## Assigned task
Copy out all the lines in the records that include the word "modelled".

-- Data for the task follows --

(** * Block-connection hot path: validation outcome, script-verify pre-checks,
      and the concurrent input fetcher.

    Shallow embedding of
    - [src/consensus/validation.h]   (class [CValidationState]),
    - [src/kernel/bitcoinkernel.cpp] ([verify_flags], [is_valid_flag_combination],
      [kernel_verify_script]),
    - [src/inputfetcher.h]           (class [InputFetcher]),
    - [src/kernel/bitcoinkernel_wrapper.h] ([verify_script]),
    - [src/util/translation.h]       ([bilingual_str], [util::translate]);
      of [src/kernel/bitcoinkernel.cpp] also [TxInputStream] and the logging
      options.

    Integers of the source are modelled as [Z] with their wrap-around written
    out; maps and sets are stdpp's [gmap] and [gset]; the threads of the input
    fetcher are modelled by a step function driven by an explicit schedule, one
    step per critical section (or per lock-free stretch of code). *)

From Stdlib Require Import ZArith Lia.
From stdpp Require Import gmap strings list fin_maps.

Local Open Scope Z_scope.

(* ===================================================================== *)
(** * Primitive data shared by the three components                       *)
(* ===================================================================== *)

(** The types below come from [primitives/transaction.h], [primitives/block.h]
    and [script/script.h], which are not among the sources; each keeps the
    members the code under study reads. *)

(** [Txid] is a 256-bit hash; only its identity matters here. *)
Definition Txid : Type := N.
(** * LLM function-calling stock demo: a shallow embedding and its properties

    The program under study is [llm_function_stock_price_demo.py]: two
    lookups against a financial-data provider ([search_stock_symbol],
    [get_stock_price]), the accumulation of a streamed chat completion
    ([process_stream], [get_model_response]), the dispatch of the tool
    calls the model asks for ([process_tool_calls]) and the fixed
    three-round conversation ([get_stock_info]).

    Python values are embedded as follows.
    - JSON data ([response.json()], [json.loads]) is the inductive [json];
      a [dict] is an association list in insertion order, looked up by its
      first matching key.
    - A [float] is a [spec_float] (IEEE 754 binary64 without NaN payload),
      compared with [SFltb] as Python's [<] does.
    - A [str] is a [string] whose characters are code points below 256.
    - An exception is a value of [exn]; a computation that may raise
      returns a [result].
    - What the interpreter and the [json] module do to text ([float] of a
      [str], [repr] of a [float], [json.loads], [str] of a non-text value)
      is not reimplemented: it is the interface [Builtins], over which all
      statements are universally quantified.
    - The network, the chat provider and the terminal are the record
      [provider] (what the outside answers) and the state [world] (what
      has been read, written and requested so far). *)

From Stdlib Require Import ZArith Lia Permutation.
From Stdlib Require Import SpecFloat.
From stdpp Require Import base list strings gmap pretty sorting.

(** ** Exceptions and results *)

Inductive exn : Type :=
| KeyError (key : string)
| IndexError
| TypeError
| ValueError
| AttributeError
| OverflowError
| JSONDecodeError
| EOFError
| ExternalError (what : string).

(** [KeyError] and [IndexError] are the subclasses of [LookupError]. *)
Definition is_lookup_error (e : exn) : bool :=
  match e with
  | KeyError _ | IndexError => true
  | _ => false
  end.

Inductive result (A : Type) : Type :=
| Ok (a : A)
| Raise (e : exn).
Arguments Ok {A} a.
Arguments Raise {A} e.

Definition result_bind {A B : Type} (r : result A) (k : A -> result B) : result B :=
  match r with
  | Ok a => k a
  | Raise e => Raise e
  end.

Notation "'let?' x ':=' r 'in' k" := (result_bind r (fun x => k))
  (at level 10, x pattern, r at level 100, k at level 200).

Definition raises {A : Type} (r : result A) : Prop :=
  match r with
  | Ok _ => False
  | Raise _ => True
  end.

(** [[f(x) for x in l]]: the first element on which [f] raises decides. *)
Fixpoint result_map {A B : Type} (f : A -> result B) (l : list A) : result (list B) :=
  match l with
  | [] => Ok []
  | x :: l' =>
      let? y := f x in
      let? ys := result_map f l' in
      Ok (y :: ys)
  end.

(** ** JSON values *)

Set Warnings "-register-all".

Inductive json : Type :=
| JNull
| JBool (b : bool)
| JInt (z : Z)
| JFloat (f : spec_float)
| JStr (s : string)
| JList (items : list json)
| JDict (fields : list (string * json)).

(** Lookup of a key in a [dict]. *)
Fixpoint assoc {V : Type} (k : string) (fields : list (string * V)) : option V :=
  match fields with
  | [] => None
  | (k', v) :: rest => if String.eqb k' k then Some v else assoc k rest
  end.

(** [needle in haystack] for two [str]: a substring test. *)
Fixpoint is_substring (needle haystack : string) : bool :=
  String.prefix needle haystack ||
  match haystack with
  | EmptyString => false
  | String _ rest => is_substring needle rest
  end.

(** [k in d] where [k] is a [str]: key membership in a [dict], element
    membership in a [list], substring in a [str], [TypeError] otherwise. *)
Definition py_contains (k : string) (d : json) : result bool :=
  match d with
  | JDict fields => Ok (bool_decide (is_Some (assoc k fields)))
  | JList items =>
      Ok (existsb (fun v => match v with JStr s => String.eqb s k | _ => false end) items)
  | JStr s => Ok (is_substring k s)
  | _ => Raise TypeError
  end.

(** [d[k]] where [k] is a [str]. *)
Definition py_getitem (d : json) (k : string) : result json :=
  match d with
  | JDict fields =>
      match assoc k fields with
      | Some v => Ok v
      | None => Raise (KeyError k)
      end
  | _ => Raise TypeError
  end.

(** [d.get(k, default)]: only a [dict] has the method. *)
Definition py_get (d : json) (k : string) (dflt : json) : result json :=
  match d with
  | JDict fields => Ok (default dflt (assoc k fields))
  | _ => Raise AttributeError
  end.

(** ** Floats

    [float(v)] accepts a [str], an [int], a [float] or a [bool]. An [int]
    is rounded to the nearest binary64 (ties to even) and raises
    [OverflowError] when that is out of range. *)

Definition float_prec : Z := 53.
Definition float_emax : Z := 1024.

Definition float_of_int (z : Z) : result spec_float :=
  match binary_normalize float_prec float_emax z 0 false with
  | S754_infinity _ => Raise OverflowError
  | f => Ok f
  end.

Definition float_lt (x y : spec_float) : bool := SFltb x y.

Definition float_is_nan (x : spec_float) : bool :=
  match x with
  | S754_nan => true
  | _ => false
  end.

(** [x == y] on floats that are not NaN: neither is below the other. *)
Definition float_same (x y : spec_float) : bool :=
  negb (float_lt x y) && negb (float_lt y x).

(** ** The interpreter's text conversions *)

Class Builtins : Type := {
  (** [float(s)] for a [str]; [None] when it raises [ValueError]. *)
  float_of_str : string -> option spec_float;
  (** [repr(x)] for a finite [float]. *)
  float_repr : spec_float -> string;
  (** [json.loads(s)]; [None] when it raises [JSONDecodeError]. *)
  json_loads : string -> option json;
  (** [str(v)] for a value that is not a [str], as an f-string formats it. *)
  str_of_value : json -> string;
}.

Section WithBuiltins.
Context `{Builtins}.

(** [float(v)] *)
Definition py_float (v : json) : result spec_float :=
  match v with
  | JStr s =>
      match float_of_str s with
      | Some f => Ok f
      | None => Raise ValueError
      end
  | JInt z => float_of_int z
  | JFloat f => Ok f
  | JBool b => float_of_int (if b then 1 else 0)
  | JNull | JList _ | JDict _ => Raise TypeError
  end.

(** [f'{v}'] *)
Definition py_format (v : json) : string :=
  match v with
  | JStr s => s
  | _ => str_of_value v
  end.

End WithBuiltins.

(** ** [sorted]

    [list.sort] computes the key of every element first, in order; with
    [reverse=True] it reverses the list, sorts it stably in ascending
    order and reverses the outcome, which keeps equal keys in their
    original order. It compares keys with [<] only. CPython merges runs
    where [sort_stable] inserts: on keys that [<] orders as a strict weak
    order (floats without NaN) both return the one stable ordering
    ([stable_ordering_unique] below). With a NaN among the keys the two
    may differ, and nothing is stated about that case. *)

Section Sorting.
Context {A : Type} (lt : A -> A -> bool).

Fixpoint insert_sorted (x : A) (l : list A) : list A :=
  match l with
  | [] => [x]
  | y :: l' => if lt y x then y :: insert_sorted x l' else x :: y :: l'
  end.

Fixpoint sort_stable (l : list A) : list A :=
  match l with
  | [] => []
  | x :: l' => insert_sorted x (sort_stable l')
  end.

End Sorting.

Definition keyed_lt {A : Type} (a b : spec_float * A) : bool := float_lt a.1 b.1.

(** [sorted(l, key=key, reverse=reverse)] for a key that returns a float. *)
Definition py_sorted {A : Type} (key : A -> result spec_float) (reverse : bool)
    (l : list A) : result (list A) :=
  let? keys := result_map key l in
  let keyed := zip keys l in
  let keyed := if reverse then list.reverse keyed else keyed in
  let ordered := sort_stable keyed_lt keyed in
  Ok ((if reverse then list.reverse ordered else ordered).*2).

-- Data for the task concluded --

## Task result
    Integers of the source are modelled as [Z] with their wrap-around written
    fetcher are modelled by a step function driven by an explicit schedule, one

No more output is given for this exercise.